Stored data entries
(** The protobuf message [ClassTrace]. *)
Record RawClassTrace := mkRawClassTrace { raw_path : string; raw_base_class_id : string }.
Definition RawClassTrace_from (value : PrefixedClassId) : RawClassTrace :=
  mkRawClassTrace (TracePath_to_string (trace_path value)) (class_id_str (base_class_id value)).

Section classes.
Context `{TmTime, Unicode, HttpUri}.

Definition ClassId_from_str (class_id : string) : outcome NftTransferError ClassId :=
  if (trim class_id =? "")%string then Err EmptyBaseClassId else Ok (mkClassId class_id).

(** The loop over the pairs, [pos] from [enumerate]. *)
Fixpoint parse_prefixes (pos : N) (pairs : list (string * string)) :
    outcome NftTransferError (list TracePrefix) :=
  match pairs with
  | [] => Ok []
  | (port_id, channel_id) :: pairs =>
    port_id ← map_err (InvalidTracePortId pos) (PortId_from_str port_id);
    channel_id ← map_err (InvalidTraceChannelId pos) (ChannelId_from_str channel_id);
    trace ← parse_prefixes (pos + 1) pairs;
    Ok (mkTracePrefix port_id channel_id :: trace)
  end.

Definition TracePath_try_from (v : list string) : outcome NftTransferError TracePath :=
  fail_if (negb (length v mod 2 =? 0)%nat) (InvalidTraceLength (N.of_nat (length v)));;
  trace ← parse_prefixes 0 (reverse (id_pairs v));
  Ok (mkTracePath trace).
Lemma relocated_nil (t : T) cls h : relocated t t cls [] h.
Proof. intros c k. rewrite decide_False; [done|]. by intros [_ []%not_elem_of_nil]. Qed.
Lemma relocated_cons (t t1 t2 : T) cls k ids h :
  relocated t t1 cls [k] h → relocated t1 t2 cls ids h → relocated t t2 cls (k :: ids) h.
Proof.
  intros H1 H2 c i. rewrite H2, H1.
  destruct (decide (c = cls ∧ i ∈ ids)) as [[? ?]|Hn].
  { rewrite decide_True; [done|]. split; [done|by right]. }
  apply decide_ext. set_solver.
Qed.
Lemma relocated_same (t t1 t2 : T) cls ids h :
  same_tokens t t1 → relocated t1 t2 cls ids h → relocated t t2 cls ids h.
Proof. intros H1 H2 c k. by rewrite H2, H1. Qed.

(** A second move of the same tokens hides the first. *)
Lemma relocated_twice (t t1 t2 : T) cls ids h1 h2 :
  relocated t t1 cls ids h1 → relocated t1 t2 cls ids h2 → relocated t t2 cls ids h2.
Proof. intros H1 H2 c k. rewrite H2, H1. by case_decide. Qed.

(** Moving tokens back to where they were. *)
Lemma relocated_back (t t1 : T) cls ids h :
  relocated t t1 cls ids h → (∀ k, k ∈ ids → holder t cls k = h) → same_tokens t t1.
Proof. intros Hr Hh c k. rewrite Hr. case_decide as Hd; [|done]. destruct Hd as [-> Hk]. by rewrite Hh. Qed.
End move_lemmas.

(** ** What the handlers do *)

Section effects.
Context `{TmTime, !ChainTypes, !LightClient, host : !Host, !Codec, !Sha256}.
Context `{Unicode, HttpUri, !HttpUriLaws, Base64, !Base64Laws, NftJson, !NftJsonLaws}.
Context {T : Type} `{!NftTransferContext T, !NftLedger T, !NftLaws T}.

--

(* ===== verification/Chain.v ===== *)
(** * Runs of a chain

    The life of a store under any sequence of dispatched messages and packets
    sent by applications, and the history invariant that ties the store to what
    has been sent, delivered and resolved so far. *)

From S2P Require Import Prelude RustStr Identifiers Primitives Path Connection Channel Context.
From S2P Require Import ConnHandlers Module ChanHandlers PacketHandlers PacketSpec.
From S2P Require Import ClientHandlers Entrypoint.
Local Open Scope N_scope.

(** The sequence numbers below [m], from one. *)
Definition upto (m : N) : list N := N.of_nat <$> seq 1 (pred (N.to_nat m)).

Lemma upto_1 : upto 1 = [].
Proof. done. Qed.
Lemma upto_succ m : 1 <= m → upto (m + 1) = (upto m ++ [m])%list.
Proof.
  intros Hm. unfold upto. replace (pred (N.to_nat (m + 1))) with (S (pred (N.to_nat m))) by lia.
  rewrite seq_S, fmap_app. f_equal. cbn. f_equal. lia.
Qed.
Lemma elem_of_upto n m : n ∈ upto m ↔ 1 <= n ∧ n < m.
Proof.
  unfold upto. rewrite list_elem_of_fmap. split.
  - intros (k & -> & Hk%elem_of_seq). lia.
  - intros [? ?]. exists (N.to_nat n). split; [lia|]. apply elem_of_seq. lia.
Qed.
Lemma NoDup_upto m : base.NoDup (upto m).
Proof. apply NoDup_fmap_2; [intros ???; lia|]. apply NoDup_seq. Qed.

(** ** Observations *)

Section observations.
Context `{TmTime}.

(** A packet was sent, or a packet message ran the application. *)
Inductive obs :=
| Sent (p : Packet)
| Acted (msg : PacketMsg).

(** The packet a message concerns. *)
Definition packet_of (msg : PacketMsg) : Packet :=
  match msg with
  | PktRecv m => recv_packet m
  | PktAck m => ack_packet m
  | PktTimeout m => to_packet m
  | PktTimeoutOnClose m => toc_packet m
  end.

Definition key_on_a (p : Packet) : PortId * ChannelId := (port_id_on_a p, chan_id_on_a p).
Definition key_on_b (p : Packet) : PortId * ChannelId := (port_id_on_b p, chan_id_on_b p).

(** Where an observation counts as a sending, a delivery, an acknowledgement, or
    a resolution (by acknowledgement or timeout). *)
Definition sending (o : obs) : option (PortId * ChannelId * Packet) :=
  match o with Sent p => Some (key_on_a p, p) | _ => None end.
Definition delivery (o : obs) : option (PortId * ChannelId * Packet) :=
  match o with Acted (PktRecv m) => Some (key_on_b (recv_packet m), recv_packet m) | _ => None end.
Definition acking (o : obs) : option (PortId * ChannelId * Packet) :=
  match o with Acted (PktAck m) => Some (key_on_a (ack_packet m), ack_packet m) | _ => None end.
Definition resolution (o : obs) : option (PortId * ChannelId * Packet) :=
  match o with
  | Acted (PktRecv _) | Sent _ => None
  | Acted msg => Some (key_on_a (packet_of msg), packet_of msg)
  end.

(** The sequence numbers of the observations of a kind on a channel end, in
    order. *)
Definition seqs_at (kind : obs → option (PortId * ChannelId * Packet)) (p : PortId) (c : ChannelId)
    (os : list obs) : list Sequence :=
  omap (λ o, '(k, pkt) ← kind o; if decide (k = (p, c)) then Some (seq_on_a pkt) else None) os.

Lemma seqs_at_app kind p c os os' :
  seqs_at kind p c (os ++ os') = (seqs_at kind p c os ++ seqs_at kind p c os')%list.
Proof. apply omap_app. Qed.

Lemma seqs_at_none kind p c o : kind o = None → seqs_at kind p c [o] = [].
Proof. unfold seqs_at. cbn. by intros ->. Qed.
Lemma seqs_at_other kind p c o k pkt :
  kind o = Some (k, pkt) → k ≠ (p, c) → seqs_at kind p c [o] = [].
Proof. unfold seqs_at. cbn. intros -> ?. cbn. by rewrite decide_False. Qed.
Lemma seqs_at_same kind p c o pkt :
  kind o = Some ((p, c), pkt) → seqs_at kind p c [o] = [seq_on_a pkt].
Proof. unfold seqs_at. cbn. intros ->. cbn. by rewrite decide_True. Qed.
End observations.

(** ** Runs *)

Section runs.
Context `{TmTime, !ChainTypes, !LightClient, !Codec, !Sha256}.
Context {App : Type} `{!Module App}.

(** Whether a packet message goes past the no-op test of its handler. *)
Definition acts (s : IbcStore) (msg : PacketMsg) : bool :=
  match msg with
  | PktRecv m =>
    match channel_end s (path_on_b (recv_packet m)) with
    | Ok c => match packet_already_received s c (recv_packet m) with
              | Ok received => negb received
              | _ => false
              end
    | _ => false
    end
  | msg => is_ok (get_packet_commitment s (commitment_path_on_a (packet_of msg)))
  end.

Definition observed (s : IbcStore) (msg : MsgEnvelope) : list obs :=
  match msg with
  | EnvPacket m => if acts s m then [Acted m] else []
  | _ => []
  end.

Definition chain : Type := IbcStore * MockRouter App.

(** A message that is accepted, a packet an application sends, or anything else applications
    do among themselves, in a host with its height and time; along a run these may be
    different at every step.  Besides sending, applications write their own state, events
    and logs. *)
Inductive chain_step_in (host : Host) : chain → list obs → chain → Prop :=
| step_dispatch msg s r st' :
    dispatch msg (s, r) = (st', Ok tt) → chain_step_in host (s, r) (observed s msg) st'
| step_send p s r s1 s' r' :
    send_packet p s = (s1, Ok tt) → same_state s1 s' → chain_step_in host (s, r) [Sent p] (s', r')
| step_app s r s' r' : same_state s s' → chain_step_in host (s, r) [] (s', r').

* * *

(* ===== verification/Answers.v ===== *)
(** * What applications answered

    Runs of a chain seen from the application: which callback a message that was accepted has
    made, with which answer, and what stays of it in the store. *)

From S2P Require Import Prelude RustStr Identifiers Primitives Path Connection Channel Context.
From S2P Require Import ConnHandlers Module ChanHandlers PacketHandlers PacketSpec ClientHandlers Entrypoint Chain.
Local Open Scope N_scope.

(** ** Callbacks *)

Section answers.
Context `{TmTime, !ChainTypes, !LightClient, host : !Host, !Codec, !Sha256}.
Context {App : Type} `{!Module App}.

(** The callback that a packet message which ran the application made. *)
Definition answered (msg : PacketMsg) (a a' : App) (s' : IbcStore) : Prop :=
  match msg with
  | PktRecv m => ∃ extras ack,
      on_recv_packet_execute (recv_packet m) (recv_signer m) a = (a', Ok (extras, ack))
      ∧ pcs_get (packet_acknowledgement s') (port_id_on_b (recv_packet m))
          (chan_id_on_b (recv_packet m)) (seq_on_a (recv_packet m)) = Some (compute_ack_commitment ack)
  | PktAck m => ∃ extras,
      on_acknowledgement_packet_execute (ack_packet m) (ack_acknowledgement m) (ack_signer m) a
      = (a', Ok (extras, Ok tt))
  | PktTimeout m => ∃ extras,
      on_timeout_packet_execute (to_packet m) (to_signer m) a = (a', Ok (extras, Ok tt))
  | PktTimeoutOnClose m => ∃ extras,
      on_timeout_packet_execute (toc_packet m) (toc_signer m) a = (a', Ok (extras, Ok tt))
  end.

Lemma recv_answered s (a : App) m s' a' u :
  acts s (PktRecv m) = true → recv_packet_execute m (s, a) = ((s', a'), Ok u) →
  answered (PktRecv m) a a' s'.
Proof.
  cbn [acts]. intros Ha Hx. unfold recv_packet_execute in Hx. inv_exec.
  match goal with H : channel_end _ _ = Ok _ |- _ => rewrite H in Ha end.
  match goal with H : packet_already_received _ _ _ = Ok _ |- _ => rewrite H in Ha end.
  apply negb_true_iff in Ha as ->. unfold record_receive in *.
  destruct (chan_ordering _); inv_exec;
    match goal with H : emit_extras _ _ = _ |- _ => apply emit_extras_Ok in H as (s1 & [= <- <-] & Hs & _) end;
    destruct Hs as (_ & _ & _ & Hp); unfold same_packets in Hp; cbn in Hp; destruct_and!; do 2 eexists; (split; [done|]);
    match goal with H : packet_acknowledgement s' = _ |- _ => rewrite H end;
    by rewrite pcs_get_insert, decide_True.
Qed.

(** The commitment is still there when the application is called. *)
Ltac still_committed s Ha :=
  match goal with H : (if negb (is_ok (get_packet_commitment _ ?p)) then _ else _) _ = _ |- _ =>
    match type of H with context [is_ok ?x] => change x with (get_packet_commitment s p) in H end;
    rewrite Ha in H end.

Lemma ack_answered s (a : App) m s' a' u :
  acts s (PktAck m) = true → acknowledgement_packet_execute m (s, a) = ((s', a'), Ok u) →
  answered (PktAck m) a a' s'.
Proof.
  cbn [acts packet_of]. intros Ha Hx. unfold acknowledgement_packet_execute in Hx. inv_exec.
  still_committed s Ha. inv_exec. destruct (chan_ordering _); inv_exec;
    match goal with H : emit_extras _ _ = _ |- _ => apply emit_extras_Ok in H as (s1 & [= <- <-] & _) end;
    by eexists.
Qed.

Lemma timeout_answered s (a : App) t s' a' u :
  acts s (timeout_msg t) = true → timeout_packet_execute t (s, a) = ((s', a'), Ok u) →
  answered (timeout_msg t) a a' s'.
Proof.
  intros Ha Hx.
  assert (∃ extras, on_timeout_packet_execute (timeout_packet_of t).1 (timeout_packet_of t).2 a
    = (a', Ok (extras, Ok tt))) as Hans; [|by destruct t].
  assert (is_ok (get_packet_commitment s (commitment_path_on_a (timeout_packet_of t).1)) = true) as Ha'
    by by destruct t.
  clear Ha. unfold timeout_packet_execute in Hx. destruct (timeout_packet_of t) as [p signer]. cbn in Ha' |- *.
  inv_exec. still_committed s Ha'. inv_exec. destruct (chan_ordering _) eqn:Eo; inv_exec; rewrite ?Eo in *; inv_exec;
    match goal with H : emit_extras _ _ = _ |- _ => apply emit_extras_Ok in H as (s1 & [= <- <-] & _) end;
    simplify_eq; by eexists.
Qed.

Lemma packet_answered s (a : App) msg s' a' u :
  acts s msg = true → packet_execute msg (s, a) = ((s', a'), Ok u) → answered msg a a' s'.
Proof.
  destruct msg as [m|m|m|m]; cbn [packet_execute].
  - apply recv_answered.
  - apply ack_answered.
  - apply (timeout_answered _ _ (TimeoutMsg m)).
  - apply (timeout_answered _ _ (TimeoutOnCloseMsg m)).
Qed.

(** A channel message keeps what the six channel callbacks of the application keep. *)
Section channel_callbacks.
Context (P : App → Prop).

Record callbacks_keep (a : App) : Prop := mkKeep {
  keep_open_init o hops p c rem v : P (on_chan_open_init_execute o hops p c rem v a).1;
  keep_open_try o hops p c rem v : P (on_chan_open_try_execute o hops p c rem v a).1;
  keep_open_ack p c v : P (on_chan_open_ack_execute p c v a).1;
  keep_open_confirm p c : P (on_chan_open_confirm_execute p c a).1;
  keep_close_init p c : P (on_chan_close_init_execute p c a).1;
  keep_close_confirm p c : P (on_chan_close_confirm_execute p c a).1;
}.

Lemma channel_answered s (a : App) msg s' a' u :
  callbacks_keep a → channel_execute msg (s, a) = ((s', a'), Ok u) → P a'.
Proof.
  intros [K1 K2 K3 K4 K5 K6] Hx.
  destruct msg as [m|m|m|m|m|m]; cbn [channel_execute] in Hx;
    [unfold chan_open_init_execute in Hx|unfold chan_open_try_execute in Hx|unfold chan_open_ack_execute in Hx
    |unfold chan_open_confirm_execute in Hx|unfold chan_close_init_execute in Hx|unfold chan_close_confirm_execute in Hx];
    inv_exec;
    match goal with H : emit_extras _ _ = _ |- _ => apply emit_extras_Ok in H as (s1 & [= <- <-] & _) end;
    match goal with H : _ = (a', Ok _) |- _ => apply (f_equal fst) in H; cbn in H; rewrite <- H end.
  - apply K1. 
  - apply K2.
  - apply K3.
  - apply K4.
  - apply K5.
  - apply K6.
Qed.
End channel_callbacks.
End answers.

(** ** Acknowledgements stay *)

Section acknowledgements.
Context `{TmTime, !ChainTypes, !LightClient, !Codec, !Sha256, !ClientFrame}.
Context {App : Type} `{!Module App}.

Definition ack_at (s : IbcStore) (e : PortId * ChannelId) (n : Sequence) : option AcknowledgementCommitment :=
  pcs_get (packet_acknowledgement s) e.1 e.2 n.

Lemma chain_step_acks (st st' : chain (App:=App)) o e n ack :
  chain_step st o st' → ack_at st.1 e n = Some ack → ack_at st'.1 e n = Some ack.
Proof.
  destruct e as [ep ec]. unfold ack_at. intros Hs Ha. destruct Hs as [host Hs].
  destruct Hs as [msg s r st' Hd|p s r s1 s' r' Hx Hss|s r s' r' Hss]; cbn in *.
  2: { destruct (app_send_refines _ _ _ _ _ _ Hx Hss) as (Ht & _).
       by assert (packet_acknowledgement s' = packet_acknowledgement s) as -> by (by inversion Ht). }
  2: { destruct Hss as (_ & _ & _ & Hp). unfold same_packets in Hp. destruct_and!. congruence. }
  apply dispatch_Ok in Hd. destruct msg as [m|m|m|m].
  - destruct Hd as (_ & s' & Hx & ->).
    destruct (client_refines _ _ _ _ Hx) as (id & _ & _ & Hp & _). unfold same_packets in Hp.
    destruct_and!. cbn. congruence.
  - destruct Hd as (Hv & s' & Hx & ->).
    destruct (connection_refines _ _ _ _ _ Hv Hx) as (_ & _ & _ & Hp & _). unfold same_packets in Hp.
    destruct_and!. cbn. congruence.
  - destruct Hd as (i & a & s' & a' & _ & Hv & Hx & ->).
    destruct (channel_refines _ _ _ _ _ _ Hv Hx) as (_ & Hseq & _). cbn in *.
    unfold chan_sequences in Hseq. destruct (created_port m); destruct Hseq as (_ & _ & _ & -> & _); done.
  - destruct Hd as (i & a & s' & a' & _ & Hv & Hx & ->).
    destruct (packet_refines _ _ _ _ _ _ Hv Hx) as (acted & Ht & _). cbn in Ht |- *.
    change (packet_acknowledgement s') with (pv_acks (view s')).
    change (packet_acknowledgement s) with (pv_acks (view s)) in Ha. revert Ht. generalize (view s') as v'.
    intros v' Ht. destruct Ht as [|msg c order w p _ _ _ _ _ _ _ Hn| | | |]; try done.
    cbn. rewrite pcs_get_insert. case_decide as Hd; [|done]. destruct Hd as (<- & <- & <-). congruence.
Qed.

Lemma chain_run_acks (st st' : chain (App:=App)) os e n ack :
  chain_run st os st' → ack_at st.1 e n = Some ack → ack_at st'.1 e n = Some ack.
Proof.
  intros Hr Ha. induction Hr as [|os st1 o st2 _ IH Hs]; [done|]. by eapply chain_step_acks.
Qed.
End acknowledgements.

- **WORK INSTRUCTIONS**
Starting at the line above that contains "Proof. apply NoDup_fmap_2;", repeat each line exactly up to and including the line that contains "Sent (p : Packet)", and stop there.

- **WRITTEN ANSWER**
Proof. apply NoDup_fmap_2; [intros ???; lia|]. apply NoDup_seq. Qed.

(** ** Observations *)

Section observations.
Context `{TmTime}.

(** A packet was sent, or a packet message ran the application. *)
Inductive obs :=
| Sent (p : Packet)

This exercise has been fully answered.